“Impeachment é típica conspiração palaciana”, diz cientista político
Do El Pais:
Fabiano Santos, cientista político e pesquisador do Instituto de Estudos Sociais e Políticos da Universidade do Estado do Rio de Janeiro (Iesp-UERJ) conhece bem as entranhas do sistema político brasileiro e é muito crítico da conjuntura atual, turbinada por constantes revelações da Operação Lava Jato. (…)
Pergunta. Acredita que o PMDB na presidência teria como superar a crise política e econômica?
Resposta.

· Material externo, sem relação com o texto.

(* ===== verification/JsString.v ===== *)
(** * JavaScript strings

    A JavaScript string is a sequence of UTF-16 code units, modelled as a list
    of numbers.  The functions are those of [String.prototype] that the console
    calls, with the lemmas about them that the components share. *)

From S2P Require Import Prelude.
From Stdlib Require Import Ascii DecimalFacts DecimalN.

Declare Scope js_scope.
Delimit Scope js_scope with js.
Open Scope js_scope.

Abbreviation jstring := (list N).

(** An ASCII literal of the source as its code units. *)
Definition js (s : string) : jstring := N_of_ascii <$> String.list_ascii_of_string s.
Arguments js s%_string.

(** The code units the source names in its literals. *)
Abbreviation NL := 10%N.
Abbreviation SPACE := 32%N.
Abbreviation DQUOTE := 34%N.
Abbreviation HASH := 35%N.
Abbreviation SQUOTE := 39%N.
Abbreviation COMMA := 44%N.
Abbreviation DASH := 45%N.
Abbreviation SLASH := 47%N.
Abbreviation COLON := 58%N.
Abbreviation LBRACKET := 91%N.
Abbreviation BACKSLASH := 92%N.
Abbreviation RBRACKET := 93%N.
Abbreviation LBRACE := 123%N.
Abbreviation RBRACE := 125%N.
Abbreviation ARROW := 8594%N.

(** ** Operations *)

(** A string in a boolean position: only the empty string is falsy. *)
Definition truthy (s : jstring) : bool :=
  match s with [] => false | _ => true end.

(** [a || b] on strings. *)
Definition js_or (a b : jstring) : jstring := if truthy a then a else b.

(** WhiteSpace and LineTerminator of ECMAScript, what [trim] removes. *)
Definition is_ws (c : N) : bool :=
  (bool_decide (9 ≤ c ≤ 13) || bool_decide (c = 32) || bool_decide (c = 160)
   || bool_decide (c = 5760) || bool_decide (8192 ≤ c ≤ 8202)
   || bool_decide (c = 8232) || bool_decide (c = 8233) || bool_decide (c = 8239)
   || bool_decide (c = 8287) || bool_decide (c = 12288)
   || bool_decide (c = 65279))%N.

Fixpoint trimStart (s : jstring) : jstring :=
  match s with
  | c :: s' => if is_ws c then trimStart s' else s
  | [] => []
  end.

Definition trimEnd (s : jstring) : jstring := reverse (trimStart (reverse s)).

Definition trim (s : jstring) : jstring := trimEnd (trimStart s).

Definition startsWith (s p : jstring) : bool := bool_decide (p `prefix_of` s).

Definition endsWith (s p : jstring) : bool := bool_decide (p `suffix_of` s).

(** [s.slice(from)] and [s.slice(from, to)], negative indices from the end. *)
Definition slice_index (len : nat) (i : Z) : nat :=
  if (i <? 0)%Z then Z.to_nat (Z.max (Z.of_nat len + i) 0)
  else Nat.min (Z.to_nat i) len.

Definition slice (s : jstring) (from : Z) (to : option Z) : jstring :=
  let len := length s in
  let a := slice_index len from in
  let b := slice_index len (default (Z.of_nat len) to) in
  take (b - a) (drop a s).

(** [s.split(c)] for a separator of one code unit. *)
Fixpoint split (c : N) (s : jstring) : list jstring :=
  match s with
  | [] => [[]]
  | x :: s' =>
      if bool_decide (x = c) then [] :: split c s'
      else match split c s' with
           | w :: ws => (x :: w) :: ws
           | [] => [[x]]
           end
  end.

(** [l.join(sep)]. *)
Fixpoint join (sep : jstring) (l : list jstring) : jstring :=
  match l with
  | [] => []
  | [x] => x
  | x :: l' => x ++ sep ++ join sep l'
  end.

(** [s.includes(c)] for one code unit. *)
Definition includes (s : jstring) (c : N) : bool := bool_decide (c ∈ s).

(** [s.indexOf(c)] for one code unit, [-1] when there is none. *)
Fixpoint indexOf (s : jstring) (c : N) : Z :=
  match s with
  | [] => -1
  | x :: s' =>
      if bool_decide (x = c) then 0
      else let i := indexOf s' c in if (i <? 0)%Z then i else (i + 1)%Z
  end.

(** [s.replace(/^['"]|['"]$/g, "")]: one quote character at each end. *)
Definition is_quote (c : N) : bool := bool_decide (c = SQUOTE) || bool_decide (c = DQUOTE).

Definition drop_quote (s : jstring) : jstring :=
  match s with
  | c :: s' => if is_quote c then s' else s
  | [] => []
  end.

Definition replace_end_quotes (s : jstring) : jstring :=
  reverse (drop_quote (reverse (drop_quote s))).

(** Decimal text of a natural number, what a template literal prints. *)
Fixpoint uint_units (d : Decimal.uint) : jstring :=
  match d with
  | Decimal.Nil => []
  | Decimal.D0 d => 48 :: uint_units d
  | Decimal.D1 d => 49 :: uint_units d
  | Decimal.D2 d => 50 :: uint_units d
  | Decimal.D3 d => 51 :: uint_units d
  | Decimal.D4 d => 52 :: uint_units d
  | Decimal.D5 d => 53 :: uint_units d
  | Decimal.D6 d => 54 :: uint_units d
  | Decimal.D7 d => 55 :: uint_units d
  | Decimal.D8 d => 56 :: uint_units d
  | Decimal.D9 d => 57 :: uint_units d
  end%N.

Definition js_of_N (n : N) : jstring := uint_units (N.to_uint n).

(** [String(n)] for an integer [n] with [|n| < 10^21]. *)
Definition js_of_Z (z : Z) : jstring :=
  match z with
  | Zneg p => DASH :: js_of_N (Npos p)
  | _ => js_of_N (Z.to_N z)
  end.

Definition is_digit (c : N) : bool := bool_decide (48 ≤ c ≤ 57)%N.

#[global] Arguments js : simpl never.
#[global] Arguments trim : simpl never.
#[global] Arguments trimEnd : simpl never.
#[global] Arguments slice : simpl never.
#[global] Arguments startsWith : simpl never.
#[global] Arguments endsWith : simpl never.

(** ** White space *)

(** Text that neither starts nor ends with white space, and is not empty. *)
Definition solid (s : jstring) : bool :=
  match head s, last s with
  | Some c, Some d => negb (is_ws c) && negb (is_ws d)
  | _, _ => false
  end.

(** A line of [n] spaces followed by [s]. *)
Definition indented (n : nat) (s : jstring) : jstring := replicate n SPACE ++ s.

Section Trim.
Implicit Types (s t : jstring) (c : N).

Lemma trimStart_head s :
(∀ c, head s = Some c → is_ws c = false) → trimStart s = s.
Proof. destruct s as [|c s]; intros H; simpl; [done|]. by rewrite (H c). Qed.

Lemma trimStart_spaces n s : trimStart (replicate n SPACE ++ s) = trimStart s.
Proof. induction n; simpl; [done|]. done. Qed.

Lemma trimStart_suffix s : trimStart s `suffix_of` s.
Proof.
induction s as [|c s IH]; simpl; [done|].
destruct (is_ws c); [by apply suffix_cons_r|done].
Qed.

Lemma trimEnd_prefix s : trimEnd s `prefix_of` s.
Proof.
unfold trimEnd. rewrite <-(reverse_involutive s) at 2.
destruct (trimStart_suffix (reverse s)) as [k Hk]. rewrite Hk at 2.
rewrite reverse_app. by exists (reverse k).
Qed.

Lemma trimEnd_last s : (∀ c, last s = Some c → is_ws c = false) → trimEnd s = s.
Proof.
intros H. unfold trimEnd. rewrite trimStart_head, reverse_involutive; [done|].
intros c Hc. apply H. by rewrite <-head_reverse.
Qed.

Lemma trimStart_head_not_ws s c : head (trimStart s) = Some c → is_ws c = false.
Proof.
induction s as [|d s IH]; simpl; [done|].
destruct (is_ws d) eqn:E; [done|]. by intros [= <-].
Qed.

Lemma trimEnd_last_not_ws s c : last (trimEnd s) = Some c → is_ws c = false.
Proof.
unfold trimEnd. rewrite last_reverse. apply trimStart_head_not_ws.
Qed.

Lemma prefix_head s t c : s `prefix_of` t → head s = Some c → head t = Some c.
Proof. intros [k ->]. by destruct s. Qed.

(** [trim] leaves text with no white space at either end. *)
Lemma trim_solid s : trim s = [] ∨ solid (trim s) = true.
Proof.
destruct (trim s) as [|c t] eqn:E; [by left|right]. unfold solid. rewrite <-E.
assert (Hh : head (trim s) = Some c) by by rewrite E.
rewrite Hh. destruct (last (trim s)) as [d|] eqn:Hl;
  [|apply last_None in Hl; by rewrite E in Hl].
unfold trim in Hl, Hh. apply trimEnd_last_not_ws in Hl. rewrite Hl.
eapply prefix_head in Hh; [|apply trimEnd_prefix].
apply trimStart_head_not_ws in Hh. by rewrite Hh.
Qed.

Lemma solid_cons s : solid s = true → ∃ c s', s = c :: s' ∧ is_ws c = false.
Proof.
unfold solid. destruct s as [|c s]; [done|]. simpl.
case_match; [|done]. intros [?%negb_true_iff ?]%andb_true_iff. eauto.
Qed.

Lemma solid_trimStart s : solid s = true → trimStart s = s.
Proof. intros (c & s' & -> & Hc)%solid_cons. simpl. by rewrite Hc. Qed.

Lemma solid_trim s : solid s = true → trim s = s.
Proof.
intros H. unfold trim. rewrite solid_trimStart by done.
apply trimEnd_last. intros c Hc. unfold solid in H. rewrite Hc in H.
destruct (head s); [|done]. by apply andb_true_iff in H as [_ ?%negb_true_iff].
Qed.

Lemma solid_truthy s : solid s = true → truthy s = true.
Proof. by destruct s. Qed.

Lemma trim_indented n s : solid s = true → trim (indented n s) = s.
Proof.
intros H. unfold indented, trim. rewrite trimStart_spaces.
by apply solid_trim.
Qed.

Lemma trimStart_indented n s : solid s = true → trimStart (indented n s) = s.
Proof. intros H. unfold indented. rewrite trimStart_spaces. by apply solid_trimStart. Qed.

Lemma trimEnd_indented n s : solid s = true → trimEnd (indented n s) = indented n s.
Proof.
intros H. apply trimEnd_last. intros c Hc. unfold indented in Hc.
rewrite last_app in Hc. unfold solid in H.
destruct (head s); [|done]. destruct (last s); [|done]. simplify_eq.
by apply andb_true_iff in H as [_ ?%negb_true_iff].
Qed.

Lemma solid_snoc s c : solid s = true → is_ws c = false → solid (s ++ [c]) = true.
Proof.
intros (d & s' & -> & Hd)%solid_cons Hc. unfold solid.
rewrite last_snoc. simpl. by rewrite Hd, Hc.
Qed.

Lemma solid_app s k t : solid s = true → solid t = true → solid (s ++ k ++ t) = true.
Proof.
unfold solid. intros Hs Ht. rewrite !last_app.
destruct s as [|c s]; [done|]. simpl in *.
destruct (last t) as [d|]; [|by destruct (head t)].
destruct (head t); [|done]. destruct (last (c :: s)); [|done].
apply andb_true_iff in Hs as [-> _]. by apply andb_true_iff in Ht as [_ ->].
Qed.

Lemma length_indented n s : (length (indented n s) - length s = n)%nat.
Proof. unfold indented. rewrite length_app, length_replicate. lia. Qed.
End Trim.

#[export] Hint Resolve solid_snoc solid_truthy : console.
#[export] Hint Rewrite @trim_indented @trimStart_indented @trimEnd_indented
  @solid_trim length_indented using (by auto with console) : console_rw.

(** ** Splitting and joining *)

Section Split.
Implicit Types (s t : jstring) (c : N) (l : list jstring).

Lemma split_not_nil c s : split c s ≠ [].
Proof. induction s; simpl; repeat case_match; done. Qed.

Lemma split_no_sep c s : c ∉ s → split c s = [s].
Proof.
induction s as [|x s IH]; simpl; [done|].
intros [? ?]%not_elem_of_cons. rewrite bool_decide_eq_false_2 by done.
by rewrite IH.
Qed.

(** What precedes the first separator is determined. *)
Lemma app_sep_inj c s s' t t' :
c ∉ s → c ∉ s' → s ++ c :: t = s' ++ c :: t' → s = s' ∧ t = t'.
Proof.
revert s'. induction s as [|d s IH]; intros [|d' s'] Hs Hs' [=]; subst; [done|..].
- by destruct Hs'; left.
- by destruct Hs; left.
- apply not_elem_of_cons in Hs as [_ Hs], Hs' as [_ Hs'].
  by edestruct (IH s') as [-> ->].
Qed.

(** The same with an optional tail. *)
Lemma app_opt_sep_inj c s s' t t' :
c ∉ s → c ∉ s' →
s ++ (if truthy t then c :: t else []) = s' ++ (if truthy t' then c :: t' else []) →
s = s' ∧ t = t'.
Proof.
intros Hs Hs'. destruct t as [|d t], t' as [|d' t']; cbn [truthy].
- by intros ?%app_inv_tail.
- rewrite List.app_nil_r. intros ->. destruct Hs. apply elem_of_app. right. by left.
- rewrite List.app_nil_r. intros <-. destruct Hs'. apply elem_of_app. right. by left.
- by intros ?%app_sep_inj.
Qed.

Lemma split_app_sep c s t : c ∉ s → split c (s ++ c :: t) = s :: split c t.
Proof.
induction s as [|x s IH]; simpl; [by rewrite bool_decide_eq_true_2|].
intros [? ?]%not_elem_of_cons. rewrite bool_decide_eq_false_2 by done.
by rewrite IH.
Qed.

Lemma split_app c s t : split c (s ++ c :: t) = split c s ++ split c t.
Proof.
induction s as [|x s IH]; simpl; [by rewrite bool_decide_eq_true_2|].
rewrite IH. case_bool_decide; [done|].
destruct (split c s) as [|w ws] eqn:E; [by destruct (split_not_nil c s)|done].
Qed.

(** Splitting the joined pieces gives them back. *)
Lemma split_join c l :
l ≠ [] → Forall (λ s, c ∉ s) l → split c (join [c] l) = l.
Proof.
intros Hl Hf. induction Hf as [|s l Hs Hf IH]; [done|].
destruct l as [|t l]; [by apply split_no_sep|].
change (join [c] (s :: t :: l)) with (s ++ c :: join [c] (t :: l)).
rewrite split_app_sep by done. by rewrite IH.
Qed.

End Split.

(** ** Slices, prefixes and suffixes *)

Section Slice.
Implicit Types (s t : jstring) (c : N).

Lemma slice_drop_last s c : slice (s ++ [c]) 0 (Some (-1)%Z) = s.
Proof.
unfold slice, slice_index. simpl. rewrite length_app. simpl.
replace (Z.to_nat _ - 0)%nat with (length s) by lia.
by rewrite drop_0, take_app_length.
Qed.

Lemma slice_from s (n : nat) : slice s (Z.of_nat n) None = drop n s.
Proof.
unfold slice, slice_index. simpl.
rewrite !(proj2 (Z.ltb_ge _ _)), !Nat2Z.id by lia.
rewrite take_ge by (rewrite length_drop; lia).
destruct (Nat.le_ge_cases n (length s)); [by rewrite Nat.min_l|].
by rewrite Nat.min_r, !drop_ge by lia.
Qed.

Lemma slice_inner2 s b c d : slice (b :: c :: s ++ [d]) 2 (Some (-1)%Z) = s.
Proof.
unfold slice, slice_index. simpl. rewrite length_app. simpl.
replace (Z.to_nat _ - 2)%nat with (length s) by lia.
by rewrite drop_0, take_app_length.
Qed.

Lemma slice_inner s c d : slice (c :: s ++ [d]) 1 (Some (-1)%Z) = s.
Proof.
unfold slice, slice_index. simpl. rewrite length_app. simpl.
replace (Z.to_nat _ - 1)%nat with (length s) by lia.
by rewrite drop_0, take_app_length.
Qed.

Lemma endsWith_snoc s c : endsWith (s ++ [c]) [c] = true.
Proof. apply bool_decide_eq_true_2. by exists s. Qed.

Lemma endsWith_last s c : endsWith s [c] = bool_decide (last s = Some c).
Proof.
apply bool_decide_ext. rewrite last_Some. split; intros [k Hk]; by exists k.
Qed.

Lemma startsWith_app s t : startsWith (s ++ t) s = true.
Proof. apply bool_decide_eq_true_2. by exists t. Qed.

Lemma startsWith_cons s c d : startsWith (c :: s) [d] = bool_decide (c = d).
Proof.
apply bool_decide_ext. split; [by intros [k [= ->]]|intros ->]. by exists s.
Qed.

Lemma replace_end_quotes_id s :
(∀ c, head s = Some c → is_quote c = false) →
(∀ c, last s = Some c → is_quote c = false) →
replace_end_quotes s = s.
Proof.
assert (Hd : ∀ t, (∀ c, head t = Some c → is_quote c = false) → drop_quote t = t).
{ intros [|c t] H; simpl; [done|]. by rewrite (H c). }
intros Hh Hl. unfold replace_end_quotes.
by rewrite (Hd s), Hd, reverse_involutive by (rewrite ?head_reverse; done).
Qed.

Lemma indexOf_app s c t : c ∉ s → indexOf (s ++ c :: t) c = Z.of_nat (length s).
Proof.
induction s as [|x s IH]; simpl; [by rewrite bool_decide_eq_true_2|].
intros [? ?]%not_elem_of_cons. rewrite bool_decide_eq_false_2, IH by done.
destruct (Z.ltb_spec (Z.of_nat (length s)) 0); lia.
Qed.

Lemma truthy_true s : truthy s = true ↔ s ≠ [].
Proof. by destruct s. Qed.
End Slice.

#[export] Hint Rewrite slice_drop_last slice_inner endsWith_snoc startsWith_app : console_rw.

(** ** Decimal text *)

Section Decimal.
Lemma uint_units_digits d : Forall (λ c, is_digit c = true) (uint_units d).
Proof. induction d; simpl; repeat constructor; done. Qed.

Lemma uint_units_inj d e : uint_units d = uint_units e → d = e.
Proof. revert e. induction d; intros []; simpl; intros; simplify_eq; f_equal; auto. Qed.

Lemma js_of_N_digits n : Forall (λ c, is_digit c = true) (js_of_N n).
Proof. apply uint_units_digits. Qed.

#[export] Instance js_of_N_inj : Inj (=) (=) js_of_N.
Proof.
intros n m H. apply uint_units_inj in H.
by rewrite <-(DecimalN.Unsigned.of_to n), H, DecimalN.Unsigned.of_to.
Qed.

Lemma js_of_N_not_nil n : js_of_N n ≠ [].
Proof.
intros H. destruct n as [|p]; [done|].
assert (H0 : N.to_uint (Npos p) = Decimal.Nil) by by apply uint_units_inj.
apply (f_equal N.of_uint) in H0. by rewrite DecimalN.Unsigned.of_to in H0.
Qed.

Lemma not_digit_not_in c n : is_digit c = false → c ∉ js_of_N n.
Proof.
intros Hc Hin. pose proof (js_of_N_digits n) as H.
rewrite Forall_forall in H. apply H in Hin. congruence.
Qed.
End Decimal.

O PMDB encontra-se envolvido em todos os episódios de corrupção que são utilizados para atingir o PT. Dificilmente os atores hoje inconformados com o Governo, à esquerda e à direita, enxergariam nas lideranças deste partido autoridade e competência para administrar a crise, sobretudo em uma conjuntura que para muitos resulta de um golpe palaciano.
(…)
P. Como as manifestações contra o Governo têm influenciado no decorrer dos acontecimentos em Brasília?
R. Através da mídia, extremamente concentrada e partidarizada, exercendo pressão sobre os políticos indecisos, narrando as manifestações como se fossem expressão do povo, quando todos sabemos que são expressão de parte muito específica da população.
P. Você enxerga hoje a apropriação de símbolos e datas associadas ao golpe do 64 pelos manifestantes pró-impeachment?
R. Parte significativa deles sim. Mesma simbologia, mesma retórica, mesmos interesses… Surpreendente!
P. Você acha que, realmente, há uma polarização majoritária na sociedade brasileira ou existe uma massa crítica silenciosa e maior que não se manifesta nem um sentido ou em outro?
R. Há uma polarização forte e um eleitor médio que se sente incomodado e traído pela crise econômica, cujas origens pouco dizem respeito ao que o Governo fez ou deixou de fazer, e que não percebe que a quebra das regras é a pior solução.
Pergunta. O que significaria para o Brasil um processo de impeachment vitorioso contra Dilma Rousseff?
Resposta. Significaria a quebra da regra do jogo democrático e a revelação de que as bases institucionais da democracia brasileira ainda são frágeis, ao contrário do que vínhamos imaginando desde a promulgação da Constituição de 1988. Em última instância, o processo de impeachment ora em curso no Brasil configura um golpe de estado, pois carece de fundamento legal. Trata-se de típica conspiração palaciana, apoiada por setores monopólicos dos meios de comunicação e setores do Poder Judiciário. Se bem sucedida a conspiração, teremos de rever nossas agendas de pesquisa para os próximos anos, no sentido de se tentar analisar desenhos mais equilibrados de distribuição de poder entre o Judiciário e o restante do sistema político e uma regulação eficiente do caráter monopólico e partidarizado dos meios de comunicação. Vários colegas têm se debruçado há anos sobre estes temas. Certamente, agora, serão mais ouvidos e terão suas opiniões mais respeitadas.
(…)
P. Como o PSDB, e sua maneira de fazer oposição, passará a história após esta crise?
R. Como a reedição talvez menos glamorosa da velha UDN, partido que conspirou em favor do golpe em 1951, em 1954, em 1961 e, finalmente de forma bem sucedida, em 1964.
P. Como você avalia a entrada do Judiciário no jogo político brasileiro?
R. No geral, em sua maioria, está ocupando o espaço deixado pelos militares – aparentemente entra como Poder Moderador, mas acaba adotando um dos lados no contexto de polarização social. Os militares no Brasil, desde a primeira República, viam-se como Salvadores da Pátria, como uma corporação responsável pela limpeza dos costumes políticos do país. Eles sempre intervieram na estrutura política, provocados por civis, no sentido, de depurar o sistema político da corrupção. Mas eles sempre foram péssimos para a democracia. A mesma coisa estamos vendo agora nas mãos do judiciário e o Ministério Público que acabam sendo instrumentos de uma luta social polarizada. Eles terão de fazer uma profunda revisão de seu papel e dos limites à sua atuação em um futuro imediato.